Yakın zamanda dinlediğim bir podcast’te duyduğum bir cümle beni ilişkiler üzerine tekrar ve de farklı bir açıdan düşünmeye itti. Kendi özelimde yaşadığım değişimler, okuduğum ve dinlediğim paylaşımlar, çevremde gördüğüm ilişkiler hatta kendi anne-babamın ilişkisi de hayat yolumda ilerlerken çokça dönüp baktığım, üzerine düştüğüm alanlar diyebilirim.

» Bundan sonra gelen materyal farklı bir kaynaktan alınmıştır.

(** A first task that can be prepared is submitted. *)
Lemma schedule_tasks_first (client : queue) (project : string)
    (vars : list (string * value)) (scopes : list string)
    (task : value) (rest : list value) (g : value) (w : world) (def : value) :
  prepared scopes (group_id_in g w) task = Ok def ->
  exists c calls,
    created (snd (schedule_tasks client project vars scopes g (task :: rest) w)) =
      (created w ++ c :: calls)%list /\
    definition c = def /\ taskId c = slugid_nice (drawn w).
Proof.
  intros Hprep. simpl. unfold bindM.
  pose proof (schedule_task_spec client project vars scopes g task w) as Hstep.
  cbv zeta in Hstep. rewrite Hprep in Hstep.
  destruct (schedule_task client project vars scopes g task w) as [r1 w1].
  cbn [fst snd] in Hstep. destruct Hstep as (_ & _ & _ & Hc & _ & Hres).
  eexists. destruct r1 as [g1|e].
  - destruct (schedule_tasks_spec client project vars scopes rest g1 w1)
      as (calls & Hc' & _).
    exists calls. rewrite Hc', Hc, <- app_assoc. simpl. conjs; reflexivity.
  - exists []. cbn [snd]. rewrite Hc. conjs; reflexivity.
Qed.

Lemma scheduleTaskGroup_first (client : queue) (project template : string)
    (vars : list (string * value)) (scopes : list string) (errT : string) (w : world)
    (task : value) (rest : list value) (def : value) :
  rendered_items project template vars errT w = Ok (task :: rest) ->
  prepared scopes (VStr (slugid_nice (drawn w))) task = Ok def ->
  exists c calls,
    created (snd (scheduleTaskGroup client project template vars scopes errT w)) =
      (created w ++ c :: calls)%list /\
    definition c = def /\ taskId c = slugid_nice (drawn w).
Proof.
  unfold scheduleTaskGroup, rendered_items, graph_tasks, bindM, lift.
  pose proof (render_or_report_frame project template vars errT w) as Hframe.
  cbv zeta in Hframe.
  destruct (render_or_report project template vars errT w) as [[rt|e] w1];
    cbn [fst snd] in *; js_step; [|discriminate].
  destruct Hframe as (Hd & _ & Hc & _ & _).
  destruct (get_field rt "tasks") as [tasks|e]; js_step; [|discriminate].
  destruct (iterate tasks) as [items|e]; js_step; [|discriminate].
  intros Hitems Hprep. inversion Hitems; subst items.
  rewrite <- Hc, <- Hd. apply schedule_tasks_first.
  unfold group_id_in. simpl. now rewrite Hd.
Qed.

(** A definition that takes properties and declares a list of scopes, or
    none, can always be prepared. *)
Lemma prepared_total (scopes : list string) (g task d dec : value) (ds : list string) :
  task_definition task = Ok d -> accepts_properties d = true ->
  get_field d "scopes" = Ok dec -> declares dec ds ->
  exists def, prepared scopes g task = Ok def.
Proof.
  intros Htd Hacc Hdec Hds. unfold prepared. rewrite Htd. js_step.
  rewrite Hdec. js_step.
  assert (Hjoin : concat (or_else dec (VArr [] [])) scopes =
                  Ok (VArr (map VStr (ds ++ scopes)) [])).
  { destruct Hds as [[Hf ->] | [ps ->]].
    - unfold or_else. rewrite Hf. reflexivity.
    - unfold or_else. simpl. now rewrite map_app. }
  rewrite Hjoin. js_step. unfold iterate. js_step.
  rewrite (set_field_total d "scopes" _ Hacc). js_step.
  rewrite set_field_total by now rewrite put_accepts.
  eexists. reflexivity.
Qed.

End SubmitterFacts.

Section SubmitterMore.
Context `{Collaborators}.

Dinlediğim podcastte şöyle diyordu yazar: “İnsanlar arasında paylaşılan sevgi aynı zamanda stabilize eden de bir güçtür. Birbirimize karşı olan sorumluluklarımızda, koşullarımız belirsizleşse ve hızla değişse bile, bizi temelde birleştiren ve buluşturan şey ilişkilerimizdir.”
İlişkilerimizin gücü ve hangi niyetle orada bulunduğumuz her türlü ilişkimizdeki “sorumluluk” sürecini netleştirmiyor mu? Bu açıdan baktığımda aktif ya da pasif içinde yer aldığımız tüm sistemlerin sorumluluklar açısından devamlılığını garantileyen ve stabilize eden güç, kurduğumuz ilişkiler. Hoşumuza gitmeyen, eleştirdiğimiz hatta bazen yargıladığımız durumlara bu bakış açısını temel alarak bakarsak eğer, söz konusu durumların açmazından kaynaklı ihtiyaç duyduğumuz topraklanma, dengede kalma haline yaklaşamadığımız için hoşnutsuzluk içinde olduğumuzu söyleyebilir miyiz?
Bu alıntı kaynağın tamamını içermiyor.